If you mean this about any Christmas, seasonal, 4th of July, Halloween, Easter, etc events… sure. But taking out just the Pride event is targeted.
InternetCitizen2@lemmy.world 2 days ago
Lost_My_Mind@lemmy.world 2 days ago
Would a commercial with Jesus on the cross saying he is thirsty and having a Roman Soldier pass him an ice cold Coca Cola be better?
Yes. PLEASE put this on the air. I am begging someone to make this a reality. Also, full disclosure, I do enjoy watching the world burn over stupid shit. Christians losing their shit over THAT commercial would be comically delightful.
NostraDavid@programming.dev 1 day ago
Would a commercial with Jesus on the cross saying he is thirsty and having a Roman Soldier pass him an ice cold Coca Cola be better?
I tried it using Sora, but “This content can’t be shown for now. We’re still developing how we evaluate which content conflicts with our policies. Think we got it wrong? Let us know.”
This was the prompt:
Give me a Coca Cola commercial where Jesus has been nailed to a cross, and says “I’m thirsty”, after which a Roman Soldier passes him an ice cold Coca Cola.

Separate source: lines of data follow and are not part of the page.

Definition started_since (r : Registry) (automation_id : option string) (since_ms : Z) : nat :=
  length (List.filter (λ x,
    negb (bool_decide (ar_status x = Skipped)) && (since_ms <=? fr_at_ms (ar_firing x)) &&
    match automation_id with
    | Some a => fr_automation_id (ar_firing x) =s a
    | None => true
    end) ((rg_runs r).*2)).

(** ** Shared lemmas *)

Lemma bget_modify {V} k k' (f : V → V) m :
  bget k' (bmodify k f m) = if decide (k' = k) then f <$> bget k m else bget k' m.
Proof.
  unfold bmodify. destruct (bget k m) as [v|] eqn:E; destruct (decide (k' = k)) as [->|Hne]; try done.
  - by rewrite bget_insert.
  - by rewrite bget_insert_ne.
Qed.

Lemma bget_insert_dec {V} k k' (v : V) m :
  bget k' (binsert k v m) = if decide (k' = k) then Some v else bget k' m.
Proof.
  destruct (decide (k' = k)) as [->|Hne]; [apply bget_insert|by apply bget_insert_ne].
Qed.

Lemma is_some_false {A} (o : option A) : is_some o = false → o = None.
Proof. by destruct o. Qed.

Section ledger.
Context {sha : Sha256}.

(** ** What is enabled was approved *)

(** The event that made an approval. *)
Definition approval_event (id : string) (e : Enabled) : AutomationEvent :=
  AutomationEnableApproved id (en_version e) (en_hash e) (en_effects e) (en_capabilities e)
    (en_paths e) (en_hosts e) (en_source_sha256 e) (en_repo_revision e) (en_approver e)
    (en_anchor_ms e) (en_approved_ms e).

(** The event that made a version. *)
Definition definition_event (id : string) (v : Version) : AutomationEvent :=
  AutomationDefined id (ve_version v) (ve_definition v) (ve_hash v) (ve_source v)
    (ve_workspace_root v) (ve_created_by v) (ve_created_ms v).

Definition disables (id : string) (x : AutomationEvent) : bool :=
  match x with AutomationDisabled id' _ _ _ => id' =s id | _ => false end.

(** Approved by an event of the log after which nothing disabled it. *)
Definition approved_in (log : list AutomationEvent) (id : string) (e : Enabled) : Prop :=
  ∃ pre post, log = pre ++ approval_event id e :: post ∧
    Forall (λ x, disables id x = false) post.

Definition history_ok (log : list AutomationEvent) (r : Registry) : Prop :=
  ∀ id st, bget id (rg_defs r) = Some st →
    (∀ e, st_enabled st = Some e → approved_in log id e) ∧
    (∀ v, v ∈ st_versions st → definition_event id v ∈ log).

Lemma approved_snoc log id e x :
  approved_in log id e → disables id x = false → approved_in (log ++ [x]) id e.
Proof.
  intros (pre & post & -> & H) Hx. exists pre, (post ++ [x]). rewrite <- app_assoc. split; [done|].
  apply Forall_app_2; [done|]. by constructor.
Qed.

(** Whether an event can change what is defined or enabled under [id]. *)
Definition concerns (id : string) (x : AutomationEvent) : bool :=
  match x with
  | AutomationDefined id' _ _ _ _ _ _ _ | AutomationEnableApproved id' _ _ _ _ _ _ _ _ _ _ _
  | AutomationDisabled id' _ _ _ => id' =s id
  | _ => false
  end.

Definition same_authority (st st' : State) : Prop :=
  st_enabled st' = st_enabled st ∧ st_versions st' = st_versions st.

(** Events about something else keep what is defined and enabled. *)
Lemma modify_keeps id id' f (m : bmap State) st' :
  (id' ≠ id ∨ ∀ st, same_authority st (f st)) → bget id (bmodify id' f m) = Some st' →
  ∃ st, bget id m = Some st ∧ same_authority st st'.
Proof.
  intros Hf. rewrite bget_modify. destruct (decide (id = id')) as [->|Hne].
  - destruct (bget id' m) as [st|]; [|done]. cbn. intros [= <-]. exists st. split; [done|].
    destruct Hf as [?|Hf]; [done|apply Hf].
  - intros ->. by exists st'.
Qed.

Lemma move_cursor_keeps f r id st' :
  bget id (rg_defs (move_cursor f r)) = Some st' →
  ∃ st, bget id (rg_defs r) = Some st ∧ same_authority st st'.
Proof.
  unfold move_cursor. destruct (fr_slot_ms f) as [slot|]; [|by intros ->; exists st'].
  destruct r. cbn. apply modify_keeps. right. by intros [].
Qed.

Lemma insert_run_defs f s a b r : rg_defs (insert_run f s a b r) = rg_defs r.
Proof. by destruct r. Qed.

Lemma apply_keeps x r id st' :
  concerns id x = false → bget id (rg_defs (Registry_apply x r)) = Some st' →
  ∃ st, bget id (rg_defs r) = Some st ∧ same_authority st st'.
Proof.
  intros Hc. assert (∀ st, same_authority st st) as Hrefl by done.
  destruct x; cbn in Hc; cbn [Registry_apply].
  - apply String.eqb_neq in Hc. destruct r; cbn. rewrite bget_insert_ne by done. by intros ->; exists st'.
  - apply String.eqb_neq in Hc. destruct r; cbn. apply modify_keeps. by left.
  - apply String.eqb_neq in Hc. destruct r; cbn. apply modify_keeps. by left.
  - destruct automation_id as [i|]; destruct r; cbn; [|by intros ->; exists st'].
    apply modify_keeps. right. by intros [].
  - destruct (is_some _); [by intros ->; exists st'|]. rewrite insert_run_defs. apply move_cursor_keeps.
  - destruct r; cbn. by intros ->; exists st'.
  - destruct (is_some _); [by intros ->; exists st'|]. rewrite insert_run_defs. apply move_cursor_keeps.
  - destruct r; cbn. by intros ->; exists st'.
  - destruct r; cbn. by intros ->; exists st'.
  - destruct (bget dispatch_key0 (rg_runs r)) as [run|]; [|by intros ->; exists st'].
    destruct (RunStatus_is_terminal _); [by intros ->; exists st'|]. destruct r; cbn.
    apply modify_keeps. right. intros []. by destruct status.
  - destruct (is_some _); [|rewrite insert_run_defs]; destruct r; cbn;
      (apply modify_keeps; right; by intros []).
  - destruct r; cbn. by intros ->; exists st'.
Qed.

I tried replacing “Jesus” with a man, but no dice :(
Ledericas@lemm.ee 20 hours ago
it would be PONTIUS passing him the soda.
jaybone@lemmy.zip 1 day ago
Oddly I don’t think Christians would even be upset about that. You could have it directed by Mel Gibson. They would love it. Because it features their guy. Other than that, there’s no real concept of some sacred image or respectfulness.
It would work with Moses too. Replacement his sandals with some Nikes before he goes out for his walk in the desert. He’s still their guy too, since they have the Old Testament.
But try that with Mohammed or Vishnu, and there’s your war on Christmas.
atomicbocks@sh.itjust.works 2 days ago
Where I am from several years ago the city renamed the Christmas Parade to Holiday Parade in a bid to be inclusive of other winter holidays. A small subset of citizens got butt hurt and have held a competing Christmas Parade several times.
Apparently the war on Christmas is acknowledging that there are other options.
anyhow2503@lemmy.world 2 days ago
Probably why the comment you replied to didn’t say that at all.